ASSIGNMENT: Print, exactly as they appear in the listing below, the lines from the line with "(first_seen (qtypes question_type data)))." to the line with "unfold of_type in", with both end lines kept.

DATA SUPPLIED:
Lemma filter_all_eq {A} (p : A -> bool) (b : bool) (l : list A) :
  Forall (fun x => p x = b) l -> filter p l = if b then l else [].
Proof.
  induction 1 as [|x l Hx Hl IH]; [by destruct b|].
  rewrite filter_cons, Hx, IH. by destruct b.
Qed.

Section SmallLemmas.

Context {A : Type}.
Variable question_type : A -> option string.

Lemma qtypes_app (l l' : list A) :
  qtypes question_type (l ++ l') = qtypes question_type l ++ qtypes question_type l'.
Proof.
  induction l as [|x l IH]; simpl; [done|].
  destruct (question_type x); simpl; by rewrite IH.
Qed.

Lemma in_qtypes (q : string) (l : list A) :
  In q (qtypes question_type l) <-> exists x, In x l /\ question_type x = Some q.
Proof.
  induction l as [|x l IH]; simpl.
  - split; [done|]. by intros (y & [] & _).
  - destruct (question_type x) as [q'|] eqn:E; simpl; rewrite IH.
    + split.
      * intros [<-|(y & Hy & Ey)]; [by exists x; split; [left|]|].
        exists y. by split; [right|].
      * intros (y & [<-|Hy] & Ey); [left; congruence|right; by exists y].
    + split.
      * intros (y & Hy & Ey). exists y. by split; [right|].
      * intros (y & [<-|Hy] & Ey); [congruence|by exists y].
Qed.

Lemma filter_absent (q : string) (l : list A) :
  ~ In q (first_seen (qtypes question_type l)) ->
  filter (of_type question_type q) l = [].
Proof.
  intros Hq. rewrite (filter_all_eq _ false); [done|].
  apply Forall_forall. intros x Hx%list_elem_of_In.
  unfold of_type. destruct (question_type x) as [q'|] eqn:E; [|done].
  destruct (String.eqb_spec q' q) as [->|]; [|done].
  exfalso. apply Hq. unfold first_seen. apply first_seen_fold_in. right.
  apply in_qtypes. by exists x.
Qed.

Lemma alookup_map (F : string -> list A) (q : string) (K : list string) :
  alookup q (map (fun k => (k, F k)) K) =
  if existsb (String.eqb q) K then Some (F q) else None.
Proof.
  induction K as [|k K IH]; simpl; [done|].
  destruct (String.eqb_spec q k) as [->|]; simpl; [done|exact IH].
Qed.

Lemma aupdate_map (F : string -> list A) (f : list A -> list A) (q : string)
    (K : list string) :
  NoDup K ->
  aupdate q f (map (fun k => (k, F k)) K) =
  map (fun k => (k, if String.eqb q k then f (F k) else F k)) K.
Proof.
  induction 1 as [|k K Hk Hnd IH]; simpl; [done|].
  destruct (String.eqb_spec q k) as [->|Hne].
  - f_equal. apply map_ext_in. intros k' Hk'.
    destruct (String.eqb_spec k k') as [->|]; [|done].
    exfalso. apply Hk. by apply list_elem_of_In.
  - by rewrite IH.
Qed.

Lemma aupdate_absent {V} (f : V -> V) (q : string) (z : V) (l : list (string * V)) :
  alookup q l = None -> aupdate q f (l ++ [(q, z)]) = l ++ [(q, f z)].
Proof.
  induction l as [|[k v] l IH]; simpl.
  - by rewrite String.eqb_refl.
  - destruct (String.eqb q k); [discriminate|]. intros Hl. by rewrite IH.
Qed.

Lemma filter_snoc_type (k : string) (l : list A) (x : A) :
  filter (of_type question_type k) (l ++ [x]) =
  filter (of_type question_type k) l ++ (if of_type question_type k x then [x] else []).
Proof.
  rewrite filter_app, filter_cons, filter_nil. by destruct (of_type question_type k x).
Qed.

(** [groups] after the first loop: one group per question type, in order of
    first occurrence, holding the items of that type in input order. *)
Lemma group_items_eq (data : list A) :
  group_items question_type data =
  map (fun k => (k, filter (of_type question_type k) data))
    (first_seen (qtypes question_type data)).
Proof.
  induction data as [|x l IH] using rev_ind; [reflexivity|].
  unfold group_items in *. rewrite fold_left_app. simpl. rewrite IH.
  unfold first_seen. rewrite qtypes_app, fold_left_app. simpl.
  set (K := fold_left (fun seen x => if existsb (String.eqb x) seen then seen else seen ++ [x])
              (qtypes question_type l) []).
  assert (HK : NoDup K) by (apply first_seen_fold_nodup; constructor).
  destruct (question_type x) as [q|] eqn:Eq; simpl.
  - assert (Hx : forall k, of_type question_type k x = String.eqb q k)
      by (intros; unfold of_type; by rewrite Eq).
    unfold group_add, aensure. rewrite alookup_map.
    destruct (existsb (String.eqb q) K) eqn:Ein.
    + rewrite aupdate_map by done. apply map_ext. intros k. f_equal.
      rewrite filter_snoc_type, Hx.
      destruct (String.eqb q k); [done|by rewrite app_nil_r].
    + rewrite aupdate_absent by (rewrite alookup_map, Ein; done).
      rewrite map_app. simpl. f_equal.
      * apply map_ext_in. intros k Hk. f_equal.
        rewrite filter_snoc_type, Hx.
        destruct (String.eqb_spec q k) as [->|]; [|by rewrite app_nil_r].
        apply existsb_eqb_in in Hk. congruence.
      * rewrite filter_snoc_type, Hx, String.eqb_refl.
        rewrite filter_absent; [done|].
        unfold first_seen. fold K. intros Hq. apply existsb_eqb_in in Hq. congruence.
  - assert (Hx : forall k, of_type question_type k x = false)
      by (intros; unfold of_type; by rewrite Eq).
    apply map_ext. intros k. f_equal. rewrite filter_snoc_type, Hx.
    by rewrite app_nil_r.
Qed.

Lemma create_small_dataset_eq (n : nat) (data : list A) :
  create_small_dataset question_type n data =
  concat (map (fun k => take n (filter (of_type question_type k) data))
            (first_seen (qtypes question_type data))).
Proof.
  unfold create_small_dataset. rewrite group_items_eq.
  generalize (first_seen (qtypes question_type data)) as K.
  assert (Hgen : forall K (acc : list A),
    fold_left (fun small '(_, items) => small ++ take n items)
      (map (fun k => (k, filter (of_type question_type k) data)) K) acc =
    acc ++ concat (map (fun k => take n (filter (of_type question_type k) data)) K)).
  { induction K as [|k K IH]; intros acc; simpl; [by rewrite app_nil_r|].
    by rewrite IH, app_assoc. }
  intros K. by rewrite Hgen.
Qed.

Lemma filter_take_type (k k' : string) (n : nat) (data : list A) :
  filter (of_type question_type k) (take n (filter (of_type question_type k') data)) =
  if String.eqb k' k then take n (filter (of_type question_type k) data) else [].
Proof.
  destruct (String.eqb_spec k' k) as [->|Hne].
  - rewrite (filter_all_eq _ true); [done|].
    apply Forall_take. apply Forall_forall. intros x Hx.
    apply list_elem_of_filter in Hx as [Hx _]. by apply Is_true_true.
  - rewrite (filter_all_eq _ false); [done|].
    apply Forall_take. apply Forall_forall. intros x Hx.
    apply list_elem_of_filter in Hx as [Hx _]. apply Is_true_true in Hx.
    unfold of_type in *. destruct (question_type x) as [q|]; [|done].
    apply String.eqb_eq in Hx. subst q. by apply String.eqb_neq.
Qed.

YOUR SOLUTION:
            (first_seen (qtypes question_type data))).
Proof.
  unfold create_small_dataset. rewrite group_items_eq.
  generalize (first_seen (qtypes question_type data)) as K.
  assert (Hgen : forall K (acc : list A),
    fold_left (fun small '(_, items) => small ++ take n items)
      (map (fun k => (k, filter (of_type question_type k) data)) K) acc =
    acc ++ concat (map (fun k => take n (filter (of_type question_type k) data)) K)).
  { induction K as [|k K IH]; intros acc; simpl; [by rewrite app_nil_r|].
    by rewrite IH, app_assoc. }
  intros K. by rewrite Hgen.
Qed.

Lemma filter_take_type (k k' : string) (n : nat) (data : list A) :
  filter (of_type question_type k) (take n (filter (of_type question_type k') data)) =
  if String.eqb k' k then take n (filter (of_type question_type k) data) else [].
Proof.
  destruct (String.eqb_spec k' k) as [->|Hne].
  - rewrite (filter_all_eq _ true); [done|].
    apply Forall_take. apply Forall_forall. intros x Hx.
    apply list_elem_of_filter in Hx as [Hx _]. by apply Is_true_true.
  - rewrite (filter_all_eq _ false); [done|].
    apply Forall_take. apply Forall_forall. intros x Hx.
    apply list_elem_of_filter in Hx as [Hx _]. apply Is_true_true in Hx.
    unfold of_type in *. destruct (question_type x) as [q|]; [|done].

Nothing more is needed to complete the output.